● **EXERCISE DESCRIPTION**
The lines below that include "every" are to be found and copied.

Content starts

(** X15: [set_multiplexer(c)] never touches the [handle] base.  On a handle
    that is not multiplexable it fails with [operation_not_supported] and
    changes nothing; on a multiplexable one it succeeds and
    [multiplexer()] then returns [c].  Calling it again with the same
    argument gives the same result and changes nothing more. *)
Theorem set_multiplexer_sets_or_refuses c s :
  let r := (set_multiplexer is_multiplexable c s).1 in
  let s1 := (set_multiplexer is_multiplexable c s).2 in
  lsh_handle s1 = lsh_handle s /\
  (if is_multiplexable (lsh_handle s)
   then r = success tt /\ multiplexer s1 = c
   else r = failure EOPNOTSUPP generic_category /\ s1 = s) /\
  set_multiplexer is_multiplexable c s1 = (r, s1).
Proof.
  unfold set_multiplexer, multiplexer.
  destruct (is_multiplexable (lsh_handle s)) eqn:Hm; cbn [negb].
  - destruct (Z.eqb_spec c (_ctx s)) as [Hc|Hc]; cbn [fst snd].
    + rewrite Hm. cbn [negb]. rewrite Hc, Z.eqb_refl. repeat split.
    + destruct (negb (_ctx s =? 0)); cbn [with_ctx lsh_handle _ctx];
        rewrite Hm; cbn [negb]; rewrite Z.eqb_refl; repeat split.
  - cbn [fst snd]. rewrite Hm. repeat split.
Qed.

(** X16: a listening socket that holds a multiplexer pointer but is not
    multiplexable cannot be closed: [close] returns
    [operation_not_supported] from [set_multiplexer(nullptr)], leaves the
    object and the kernel as they are and never reaches [handle::close],
    whatever that function does; so every further [close] fails the same
    way. *)
Theorem listening_socket_close_refused s k :
  _ctx s <> 0 ->
  is_multiplexable (lsh_handle s) = false ->
  listening_socket_close is_multiplexable handle_close valid debug
    _child_close_executed s k
  = (failure EOPNOTSUPP generic_category, s, k).
Proof.
  intros Hc Hm. unfold listening_socket_close, set_multiplexer.
  destruct (Z.eqb_spec (_ctx s) 0) as [|_]; [contradiction|].
  cbn [negb]. rewrite Hm. reflexivity.
Qed.

(** X17: in every other case [close] drops the multiplexer first and then
    returns what [handle::close] returns for the base (with the
    [_child_close_executed] bit set in a debug build when the handle is
    non-empty): afterwards [multiplexer()] is null even when
    [handle::close] failed. *)
Theorem listening_socket_close_drops_multiplexer s k :
  _ctx s = 0 \/ is_multiplexable (lsh_handle s) = true ->
  let h := lsh_handle s in
  let marked :=
    if debug && valid (_v h)
    then with_behaviour (Z.lor (behaviour (_v h)) _child_close_executed) h
    else h in
  let out := listening_socket_close is_multiplexable handle_close valid
               debug _child_close_executed s k in
  multiplexer out.1.2 = 0 /\
  (out.1.1, lsh_handle out.1.2, out.2) = handle_close marked k.
Proof.
  intros Hor. cbv zeta.
  unfold listening_socket_close, set_multiplexer, multiplexer.
  destruct (Z.eqb_spec (_ctx s) 0) as [Hz|Hnz]; cbn [negb].
  - destruct (handle_close _ k) as [[r h1] k1]. cbn. split; [exact Hz|].
    reflexivity.
  - destruct Hor as [|Hm]; [contradiction|]. rewrite Hm. cbn [negb].
    destruct (Z.eqb_spec 0 (_ctx s)) as [Hz|_].
    + congruence.
    + cbn [with_ctx lsh_handle _ctx].
      destruct (handle_close _ k) as [[r h1] k1]. cbn. split; reflexivity.
Qed.

End ListeningSocket.

(** * More on [current_path] and [set_kernel_caching] *)

Lemma current_path_found h k target :
  -2147483648 <= fd (_v h) < 2147483648 ->
  links k !! ("/proc/self/fd/" +:+ pretty (fd (_v h))) = Some target ->
  hd None (faults k) = None ->
  (current_path h k).1.1
  = success (if names_deleted (substring 0 (Z.to_nat 32768) target)
             then EmptyString
             else substring 0 (Z.to_nat 32768) target).
Proof.
  intros Hfd Hl Hf.
  rewrite <- (snprintf_proc_self_fd_int _ Hfd) in Hl.
  pose proof (readlink_found _ 32768 k target Hl Hf eq_refl) as Hr.
  destruct (readlink (snprintf_proc_self_fd 64 (fd (_v h))) 32768 k)
    as [[len data] k1] eqn:E.
  cbn [fst] in Hr. inversion Hr; subst len data. clear Hr.
  rewrite (current_path_read h k _ _ k1 E) by lia. reflexivity.
Qed.

(** X18: when the procfs link can be read, [current_path] returns the
    empty path exactly when the link text (cut to 32768 bytes) is empty or
    starts or ends with " (deleted)"; any other text, however short, is
    never reported as the empty path. *)
Theorem current_path_empty_iff h k target :
  -2147483648 <= fd (_v h) < 2147483648 ->
  links k !! ("/proc/self/fd/" +:+ pretty (fd (_v h))) = Some target ->
  hd None (faults k) = None ->
  let text := substring 0 (Z.to_nat 32768) target in
  (current_path h k).1.1 = success EmptyString <->
  text = EmptyString \/
  (exists s, text = deleted_marker +:+ s) \/
  (exists s, text = s +:+ deleted_marker).
Proof.
  intros Hfd Hl Hf text.
  rewrite (current_path_found h k target Hfd Hl Hf). fold text.
  pose proof (names_deleted_iff text) as Hiff.
  destruct (names_deleted text) eqn:Hn.
  - split; [|reflexivity]. intros _. right. apply Hiff. reflexivity.
  - split.
    + intros H. left. congruence.
    + intros [H|H]; [rewrite H; reflexivity|]. exfalso.
      apply Hiff in H. discriminate.
Qed.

Content ends

● **RESPONSE**
    whatever that function does; so every further [close] fails the same
(** X17: in every other case [close] drops the multiplexer first and then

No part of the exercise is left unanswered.